INFORMATION PROVIDED:
(** C8, as amended.  When the loop ends with a non-empty list, [run_command]
    makes one more [os.system] call and returns.  On a host other than
    Windows the command line is [$SHELL] (or [/bin/sh]) with [-c] and the
    kept lines joined with ['; '], quoted as one word.  On Windows it is
    [powershell.exe -Command] with the lines joined with ['; '] when
    [PSModulePath] splits at [';'] into three entries or more, and otherwise
    [cmd.exe /c] with the lines joined with [' && '], blanks included. *)
Theorem run_command_invokes_shell
    (h : host) (command : list N) (w : world) (kept : list (list N)) :
  fst (filter_commands h (Py.split nl (command_text command)) [] w) = Ok kept ->
  kept <> [] ->
  run_command h command w
  = (Ok tt,
     snd (os_system h
            (if on_windows h then
               if (3 <=? length (Py.split 59%N
                                   (environ_get h (lit "PSModulePath") [])))%nat
               then lit "powershell.exe -Command " ++ [dquote]
                    ++ Py.join (lit "; ") kept ++ [dquote]
               else lit "cmd.exe /c " ++ [dquote]
                    ++ Py.join (lit " && ") kept ++ [dquote]
             else
               environ_get h (lit "SHELL") (lit "/bin/sh") ++ lit " -c "
               ++ Shlex.quote (Py.join (lit "; ") kept))
            (snd (filter_commands h (Py.split nl (command_text command)) [] w)))).
Proof.
  intros H Hkept. rewrite run_command_unfold.
  destruct (filter_commands h _ [] w) as [r w1]. cbn [fst snd] in *. subst r.
  destruct kept as [|k kept']; [done|]. cbn [is_empty].
  unfold full_command, os_pathsep. by destruct (on_windows h).
Qed.

Lemma run_command_invokes_shell_witness :
  run_command (demo_host (Some (lit "/bin/zsh")) (lit "Linux"))
    (lit "ls -la" ++ nl :: lit "pwd") empty_world
  = (Ok tt,
     {| files := ∅;
        trace := [System (lit "which ls >/dev/null 2>&1");
                  System (lit "which pwd >/dev/null 2>&1");
                  System (lit "/bin/zsh -c 'ls -la; pwd'")] |}).
Proof.
  rewrite (run_command_invokes_shell
             (demo_host (Some (lit "/bin/zsh")) (lit "Linux"))
             (lit "ls -la" ++ nl :: lit "pwd") empty_world
             [lit "ls -la"; lit "pwd"]);
    [vm_compute; reflexivity | vm_compute; reflexivity | discriminate].
Defined.

(** C8 as the specification words it does not hold: for [cmd.exe] the lines
    are joined with [' && '], not with ['&&']. *)
Lemma run_command_cmd_exe_separator :
  ~ (forall (h : host) (command : list N) (w : world) (kept : list (list N)),
       fst (filter_commands h (Py.split nl (command_text command)) [] w) = Ok kept ->
       kept <> [] ->
       trace (snd (run_command h command w))
       = trace (snd (filter_commands h (Py.split nl (command_text command)) [] w))
         ++ [System (claimed_full_command h kept)]).
Proof.
  intros H.
  specialize (H (demo_host None (lit "Windows")) (lit "dir" ++ nl :: lit "ver")
                empty_world [lit "dir"; lit "ver"]).
  vm_compute in H. specialize (H eq_refl).
  assert (E : [lit "dir"; lit "ver"] <> []) by discriminate.
  vm_compute in E. specialize (H E). discriminate H.
Qed.

(** C10.  A line that is not blank but has only whitespace in front of its
    first pipe makes [run_command] raise [IndexError]; up to then it has
    only looked commands up and warned, so nothing was executed. *)
Theorem run_command_raises_IndexError (h : host) (command : list N) (w : world) :
  existsb blank_before_pipe (Py.split nl (command_text command)) = true ->
  fst (run_command h command w) = Raise IndexError
  /\ exists evs,
       trace (snd (run_command h command w)) = trace w ++ evs
       /\ Forall loop_event evs.
Proof.
  intros H.
  assert (E := filter_commands_raises h _ [] w H).
  assert (Hev := filter_commands_events h (Py.split nl (command_text command)) [] w).
  rewrite run_command_unfold.
  destruct (filter_commands h _ [] w) as [r w1]. cbn [fst snd] in *. by subst r.
Qed.

Lemma run_command_raises_IndexError_witness :
  (fst (run_command (demo_host None (lit "Linux")) (lit "| grep x") empty_world)
   = Raise IndexError
   /\ exists evs,
        trace (snd (run_command (demo_host None (lit "Linux")) (lit "| grep x")
                      empty_world))
        = trace empty_world ++ evs
        /\ Forall loop_event evs)
  /\ run_command (demo_host None (lit "Linux")) (lit "| grep x") empty_world
     = (Raise IndexError, empty_world).
Proof.
  split.
  - exact (run_command_raises_IndexError (demo_host None (lit "Linux"))
             (lit "| grep x") empty_world eq_refl).
  - vm_compute. reflexivity.
Defined.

ABOUT THIS EXERCISE: Of the entries above, repeat exactly the lines between the line with "specialize (H (demo_host" and the line with "empty_world ++ evs", inclusive, and no others.

TASK SOLUTION:
  specialize (H (demo_host None (lit "Windows")) (lit "dir" ++ nl :: lit "ver")
                empty_world [lit "dir"; lit "ver"]).
  vm_compute in H. specialize (H eq_refl).
  assert (E : [lit "dir"; lit "ver"] <> []) by discriminate.
  vm_compute in E. specialize (H E). discriminate H.
Qed.

(** C10.  A line that is not blank but has only whitespace in front of its
    first pipe makes [run_command] raise [IndexError]; up to then it has
    only looked commands up and warned, so nothing was executed. *)
Theorem run_command_raises_IndexError (h : host) (command : list N) (w : world) :
  existsb blank_before_pipe (Py.split nl (command_text command)) = true ->
  fst (run_command h command w) = Raise IndexError
  /\ exists evs,
       trace (snd (run_command h command w)) = trace w ++ evs
       /\ Forall loop_event evs.
Proof.
  intros H.
  assert (E := filter_commands_raises h _ [] w H).
  assert (Hev := filter_commands_events h (Py.split nl (command_text command)) [] w).
  rewrite run_command_unfold.
  destruct (filter_commands h _ [] w) as [r w1]. cbn [fst snd] in *. by subst r.
Qed.

Lemma run_command_raises_IndexError_witness :
  (fst (run_command (demo_host None (lit "Linux")) (lit "| grep x") empty_world)
   = Raise IndexError
   /\ exists evs,
        trace (snd (run_command (demo_host None (lit "Linux")) (lit "| grep x")
                      empty_world))
        = trace empty_world ++ evs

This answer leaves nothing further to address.